TASK INSTRUCTIONS: Each line of the material below with the word "Hmain" is to be reported.

EXTRACTED ENTRIES:
Lemma main_completes_witness :
  ∃ tr, main Examples.sql_text_two Examples.py_float_two Examples.db_two
        = (Mkdir "graphs" :: tr, Ret tt).
Proof.
  destruct (main_completes Examples.sql_text_two Examples.py_float_two Examples.db_two)
    as (tr_cdf & cdf_files & tr_compare & lines & _ & _ & _ & Hmain).
  - discriminate.
  - intros (r1 & r2 & Hr1 & Hr2 & Hne). apply Hne.
    repeat (apply elem_of_cons in Hr1 as [-> | Hr1]);
      repeat (apply elem_of_cons in Hr2 as [-> | Hr2]);
      try (by apply elem_of_nil in Hr1); try (by apply elem_of_nil in Hr2);
      reflexivity.
  - intros r Hr.
    repeat (apply elem_of_cons in Hr as [-> | Hr]; [by vm_compute |]).
    by apply elem_of_nil in Hr.
  - intros r1 r2 Hr1 Hr2. exists r2. split; [done |]. split; [| done].
    repeat (apply elem_of_cons in Hr1 as [-> | Hr1]);
      repeat (apply elem_of_cons in Hr2 as [-> | Hr2]);
      try (by apply elem_of_nil in Hr1); try (by apply elem_of_nil in Hr2);
      reflexivity.
  - eexists. exact Hmain.
Defined.

End MainProgram.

WRITTEN RESPONSE:
    as (tr_cdf & cdf_files & tr_compare & lines & _ & _ & _ & Hmain).
  - eexists. exact Hmain.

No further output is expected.